For years Wall Street has used brilliant mathematicians to create investment models that they hoped would reduce risk and generate billions of dollars in investment returns. They increasingly leveraged their investments falsely believing that they had eliminated most of the risk – which of course added more risk. Unfortunately most Wall Street investments are based on speculation which makes it is nearly impossible to remove risk regardless of the sophistication of the model. Before I stopped watching the news CNBC was blaming these mathematicians for creating the complicated investment instruments that led to the recent collapse – claiming that even the CEOs didn’t understand them. And it’s not the first time that too much trust has been put into the abilities of these whiz kids. The financial crisis of 1998 has also been blamed on overconfidence in mathematicians ability to predict speculative markets.

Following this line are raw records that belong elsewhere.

(** * redgifs/http.py: routes, the two transports and the download resolver

    A shallow embedding of [redgifs/http.py] and the properties its
    specification states about it.

    Conventions of the embedding.
    - A Python [str] is represented by the [string] of its UTF-8 bytes; this
      is the encoding [urllib.parse.quote] works on.  Strings that have no
      UTF-8 encoding (lone surrogates) are not represented.
    - A Python call either returns, raises, or leaves the fragment of the
      language that is modelled ([outcome]).
    - Code that performs I/O is a function from the [World] before the call
      to the outcome and the [World] after it ([M]).  A coroutine object is
      such a function that has not been run yet; [await] runs it.
    - What the module imports from elsewhere ([yarl], the [requests] and
      [aiohttp] servers, [REDGIFS_THUMBS_RE], [__version__], [sys.version])
      is collected in the class [Externals]. *)

From Stdlib Require Import ZArith Ascii String DecimalString.
From stdpp Require Import gmap strings list fin_maps.

Local Open Scope string_scope.

(* stdpp keeps [simpl] from unfolding [append]; the proofs below compute
   with it on literal prefixes. *)
#[local] Arguments String.append !_ _ : simpl nomatch.

(** ** Characters and strings *)

Definition code (c : ascii) : N := N_of_ascii c.

Definition between (lo hi : N) (c : ascii) : bool :=
  ((lo <=? code c) && (code c <=? hi))%N.

Definition is_upper : ascii -> bool := between 65 90.
Definition is_lower : ascii -> bool := between 97 122.
Definition is_digit : ascii -> bool := between 48 57.

(** [c in s] for a one-character [c]. *)
Fixpoint char_in (c : ascii) (s : string) : bool :=
  match s with
  | EmptyString => false
  | String d s' => Ascii.eqb c d || char_in c s'
  end.

Fixpoint all_chars (p : ascii -> bool) (s : string) : bool :=
  match s with
  | EmptyString => true
  | String c s' => p c && all_chars p s'
  end.

Fixpoint startswith (p s : string) : bool :=
  match p, s with
  | EmptyString, _ => true
  | String a p', String b s' => Ascii.eqb a b && startswith p' s'
  | String _ _, EmptyString => false
  end.

(** [sub in s] on strings: [sub] occurs in [s] as a contiguous run. *)
Fixpoint str_in (sub s : string) : bool :=
  startswith sub s ||
  match s with
  | EmptyString => false
  | String _ s' => str_in sub s'
  end.

Fixpoint lstrip (chars s : string) : string :=
  match s with
  | EmptyString => EmptyString
  | String c s' => if char_in c chars then lstrip chars s' else s
  end.

(** [rstrip] drops the longest suffix made of characters of [chars]: a
    character goes when it is in [chars] and everything after it went. *)
Fixpoint rstrip (chars s : string) : string :=
  match s with
  | EmptyString => EmptyString
  | String c s' =>
      match rstrip chars s' with
      | EmptyString => if char_in c chars then EmptyString else String c EmptyString
      | r => String c r
      end
  end.

(** [s.strip(chars)] *)
Definition strip (chars s : string) : string := rstrip chars (lstrip chars s).

(** [s[:n]] *)
Fixpoint str_take (n : nat) (s : string) : string :=
  match n, s with
  | S n', String c s' => String c (str_take n' s')
  | _, _ => EmptyString
  end.

(** [str(z)] for an [int]. *)
Definition str_of_int (z : Z) : string := NilZero.string_of_int (Z.to_int z).

(** The double quote character, for messages that contain one. *)
Definition dquote : string := String (ascii_of_nat 34) EmptyString.

(** ** urllib.parse.quote

    [quote(string)] with its default arguments: the string is encoded as
    UTF-8 and every byte outside [_ALWAYS_SAFE] (letters, digits and
    [_.-~]) and outside [safe], which defaults to [/], becomes [%XX] with
    two upper-case hexadecimal digits. *)

Definition always_safe (c : ascii) : bool :=
  is_upper c || is_lower c || is_digit c || char_in c "_.-~".

Definition hex_digit (n : N) : ascii :=
  if (n <? 10)%N then ascii_of_N (48 + n) else ascii_of_N (55 + n).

I have zero confidence in really smart people being able to predict speculative markets. I’ve never trusted mutual fund managers with my cash – instead always putting most non-angel investments into S&P 500 index funds.

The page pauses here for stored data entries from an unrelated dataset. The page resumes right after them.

(** * IPTC profile fuzzing harnesses: the adversarial record generator

    Shallow embedding of [oss-fuzz/iptc_profile_advanced_fuzzer.cc],
    [oss-fuzz/iptc_profile_fuzzer.cc] and of [IsInvalidSize] from
    [oss-fuzz/utils.cc].

    Conventions.
    - [uint8_t], [uint16_t] and [size_t] values are integers of [Z]; every
      conversion to one of these types is written out as a reduction modulo
      [2^8], [2^16] or [2^64] (LP64: [size_t] has 64 bits).
    - The input buffer is [Data : list byte] together with [Size : Z], as in
      the C++ signature.  [Data[i]] is a partial operation: reading at an index
      that is not inside the buffer has no result.
    - The generator threads the read cursor [dataOffset] and the growing
      vector [iptcProfile] through a small monad of its own; a read outside
      the buffer makes the whole computation fail.
    - The Magick++ library is not part of the repository: the entry points
      are embedded over an arbitrary library, which decides call by call
      whether a [Magick::Exception] is thrown.
    - The corpus generators ([GenerateIPTCTestCase], [GenerateIPTCTestCases]
      and the two [main] functions) are embedded over the same kind of
      library; their effects also record the files written and the lines
      printed on [std::cout] and [std::cerr].  The fixed-size C arrays are
      modelled with their bounds: a store outside [iptcData[1024]] has no
      result, and [snprintf] keeps the 255 characters that fit
      [filename[256]]. *)

From Stdlib Require Import String.
From Stdlib Require Import ZArith List Lia Bool.
From Stdlib.Strings Require Import Byte.
From Stdlib Require DecimalString.
Import ListNotations.
Open Scope Z_scope.
Set Warnings "-notation-for-abbreviation".

(** ** Machine integers *)

Definition to_uint8 (z : Z) : Z := z mod 2 ^ 8.
Definition to_uint16 (z : Z) : Z := z mod 2 ^ 16.
Definition to_size_t (z : Z) : Z := z mod 2 ^ 64.
Definition SIZE_MAX : Z := 2 ^ 64 - 1.

(** The value of an input byte, as the [int] it is promoted to. *)
Definition byte_val (b : byte) : Z := Z.of_N (Byte.to_N b).

(** ** utils.cc *)

(** [static bool IsInvalidSize(const size_t size, const size_t min = 1)] *)
Definition IsInvalidSize (size min : Z) : bool :=
  if size <? min then true
  else if size >? 8192 then true
  else false.

(** ** The generator's monad

    The generator reads [Data] through the cursor [dataOffset] and only ever
    appends to [iptcProfile], which starts empty and is returned at the end.
    A computation takes the cursor and gives, unless a read fails, its
    result, the new cursor and the bytes it pushed onto the vector. *)

Definition M (A : Type) : Type := Z -> option (A * Z * list Z).

Definition ret {A} (a : A) : M A := fun o => Some (a, o, []).

Definition bind {A B} (m : M A) (f : A -> M B) : M B :=
  fun o => match m o with
           | Some (a, o1, out1) =>
               match f a o1 with
               | Some (b, o2, out2) => Some (b, o2, out1 ++ out2)
               | None => None
               end
           | None => None
           end.

Notation "x <- m ;; k" := (bind m (fun x => k))
  (at level 61, m at next level, right associativity).
Notation "m ;;; k" := (bind m (fun _ => k))
  (at level 61, right associativity).

Definition get_dataOffset : M Z := fun o => Some (o, o, []).

Definition set_dataOffset (o' : Z) : M unit := fun _ => Some (tt, o', []).

(** [iptcProfile.push_back(x)]: the argument is converted to [uint8_t]. *)
Definition push_back (x : Z) : M unit := fun o => Some (tt, o, [to_uint8 x]).

Definition IPTC_SENTINEL : Z := 0x1c.

Section Generator.

Variable Data : list byte.
Variable Size : Z.

(** [Data[i]]: defined only inside the buffer. *)
Definition index (i : Z) : M Z :=
  fun o => if i <? 0 then None
           else match nth_error Data (Z.to_nat i) with
                | Some b => Some (byte_val b, o, [])
                | None => None
                end.

(** [Data[dataOffset++]] *)
Definition next_byte : M Z :=
  o <- get_dataOffset ;;
  b <- index o ;;
  set_dataOffset (to_size_t (o + 1)) ;;;
  ret b.

(** [(dataOffset < Size) ? Data[dataOffset++] : dflt] *)
Definition next_byte_or (dflt : Z) : M Z :=
  o <- get_dataOffset ;;
  if o <? Size then next_byte else ret dflt.

(** [for (size_t k = 0; k < bound && dataOffset < Size; k++)
      iptcProfile.push_back(Data[dataOffset++]);]
    The argument counts the iterations that [k < bound] still allows. *)
Fixpoint copy_bytes (bound : nat) : M unit :=
  match bound with
  | O => ret tt
  | S bound' =>
      o <- get_dataOffset ;;
      if o <? Size then
        b <- next_byte ;;
        push_back b ;;;
        copy_bytes bound'
      else ret tt
  end.

(** [for (size_t j = actualLength; j < length; j++)
      iptcProfile.push_back('A' + (j % 26));]
    [todo] is [length - j]. *)
Fixpoint pad_pattern (todo : nat) (j : Z) : M unit :=
  match todo with
  | O => ret tt
  | S todo' =>
      push_back (to_size_t (65 + j mod 26)) ;;;
      pad_pattern todo' (to_size_t (j + 1))
  end.

(** Lines 76-82: the length read from the input. *)
Definition read_length : M Z :=
  o <- get_dataOffset ;;
  if to_size_t (o + 1) <? Size then
    hi <- index o ;;
    lo <- index (to_size_t (o + 1)) ;;
    set_dataOffset (to_size_t (o + 2)) ;;;
    ret (to_uint16 (Z.lor (Z.shiftl (to_uint16 hi) 8) lo))
  else if o <? Size then
    next_byte
  else ret 0.

(** Lines 85-94: the override of the first record's length. *)
Definition override_length (i length : Z) : M Z :=
  if (i =? 0) && (Size >? 4) then
    d3 <- index 3 ;;
    if d3 mod 4 =? 0 then ret 0xFFFF
    else
      d3 <- index 3 ;;
      if d3 mod 4 =? 1 then ret 0xFFF0
      else
        d3 <- index 3 ;;
        if d3 mod 4 =? 2 then ret 0x7FFF
        else ret length
  else ret length.

(** Lines 64-111: the body of the main loop, for loop index [i]. *)
Definition emit_base_record (i : Z) : M unit :=
  push_back IPTC_SENTINEL ;;;
  dataset <- next_byte_or 2 ;;
  push_back dataset ;;;
  record <- next_byte_or 5 ;;
  push_back record ;;;
  length <- read_length ;;
  length <- override_length i length ;;
  push_back (Z.land (Z.shiftr length 8) 0xFF) ;;;
  push_back (Z.land length 0xFF) ;;;
  o <- get_dataOffset ;;
  let actualLength := Z.min length (to_size_t (Size - o)) in
  copy_bytes (Z.to_nat actualLength) ;;;
  if actualLength <? length
  then pad_pattern (Z.to_nat (length - actualLength)) actualLength
  else ret tt.

(** [for (size_t i = 0; i < numRecords && dataOffset < Size; i++) ...]
    [todo] is [numRecords - i]. *)
Fixpoint main_loop (todo : nat) (i : Z) : M unit :=
  match todo with
  | O => ret tt
  | S todo' =>
      o <- get_dataOffset ;;
      if o <? Size then
        emit_base_record i ;;;
        main_loop todo' (to_size_t (i + 1))
      else ret tt
  end.

(** Line 60: [(Size > 0) ? (Data[0] % 10) + 1 : 1] *)
Definition numRecords : M Z :=
  if Size >? 0 then
    d0 <- index 0 ;;
    ret (to_size_t (d0 mod 10 + 1))
  else ret 1.

(** Lines 115-123: a sentinel without record structure. *)
Definition inject_orphan_sentinel : M unit :=
  if Size >? 5 then
    d4 <- index 4 ;;
    if d4 mod 4 =? 0 then
      push_back IPTC_SENTINEL ;;;
      copy_bytes 10
    else ret tt
  else ret tt.

(** Lines 126-140: declared length 1000, at most 20 bytes of data. *)
Definition inject_excess_length : M unit :=
  if Size >? 6 then
    d5 <- index 5 ;;
    if d5 mod 4 =? 1 then
      push_back IPTC_SENTINEL ;;;
      push_back 2 ;;;
      push_back 5 ;;;
      let excessLength := to_uint16 1000 in
      push_back (Z.land (Z.shiftr excessLength 8) 0xFF) ;;;
      push_back (Z.land excessLength 0xFF) ;;;
      copy_bytes 20
    else ret tt
  else ret tt.

(** Lines 143-156: declared length zero, followed by data. *)
Definition inject_zero_length : M unit :=
  if Size >? 7 then
    d6 <- index 6 ;;
    if d6 mod 4 =? 2 then
      push_back IPTC_SENTINEL ;;;
      push_back 2 ;;;
      push_back 5 ;;;
      push_back 0 ;;;
      push_back 0 ;;;
      copy_bytes 10
    else ret tt
  else ret tt.

(** [for (int i = 0; i < 5; i++) iptcProfile.push_back(IPTC_SENTINEL);] *)
Fixpoint push_sentinels (todo : nat) : M unit :=
  match todo with
  | O => ret tt
  | S todo' => push_back IPTC_SENTINEL ;;; push_sentinels todo'
  end.

(** Lines 159-168: consecutive sentinels. *)
Definition inject_sentinel_flood : M unit :=
  if Size >? 8 then
    d7 <- index 7 ;;
    if d7 mod 4 =? 3 then
      push_sentinels 5 ;;;
      copy_bytes 10
    else ret tt
  else ret tt.

(** Lines 57-112: the declarations and the main record loop. *)
Definition base_records : M unit :=
  n <- numRecords ;;
  set_dataOffset 1 ;;;
  main_loop (Z.to_nat n) 0.

(** Lines 115-156: the three injections ahead of the sentinel flood. *)
Definition early_injections : M unit :=
  inject_orphan_sentinel ;;;
  inject_excess_length ;;;
  inject_zero_length.

(** The vector that a computation started on the fresh function state
    leaves behind. *)
Definition vector_of {A} (m : M A) : option (list Z) :=
  match m 0 with
  | Some (_, _, out) => Some out
  | None => None
  end.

However, this is a place where mathematicians can create vast wealth – and that’s in startups. The returns in online marketing are a lot more predictable than investment banking. By knowing the lifetime value of your users, you know exactly how much you can pay to acquire new users with an acceptable profit margin. As long as you don’t saturate a source, it generally delivers the same ROI with each campaign. The beauty is that a very small investment can give you excellent guidance for the returns of a much larger investment. Even with 7 figure monthly budgets, I’ve always insisted my teams test every new media with $5o0 buys. I’ve used this approach to discover ways to spend millions with a very fast return on investment.
At my last long term VP marketing role, my first hire was a trained actuary (the guys that calculate risk for insurance companies). And the marketers at two startups I’m working with now are both sharp mathematicians – one recently graduated from MIT with a math major.
I first witnessed the power of marketing number crunchers when I was at Uproar. In 2000 we acquired a startup called iWin. In a very short time they had created the second most popular casual game website in the world on cashflow positive results. Their secret weapon? Several math whizzes in their early 20s who had spent a year in investment banking before running the iWin marketing and product teams. They were so effective that they took over the marketing and product leadership at Uproar (I had already moved on to President of Uproar Europe).
The math behind viral marketing is even more intriguing. Read Andrew Chen’s Blog for the inside scoop on how it works. Viral Marketing has created some of the fastest growing companies in history and most have never spent a dime on marketing. And who is dominating the field of viral marketing? You guessed it – mathematicians.
Unlike investment banking where leverage increases both risk and reward, in online marketing leverage only increases the reward. The 12in6 Methodology is all about focusing on high leverage projects that improve the ROI of every future marketing initiative.
Looking to hire someone to lead your marketing? Hire one of the recently unemployed Wall Street analysts (and show them this post to get them excited about the potential of their new job).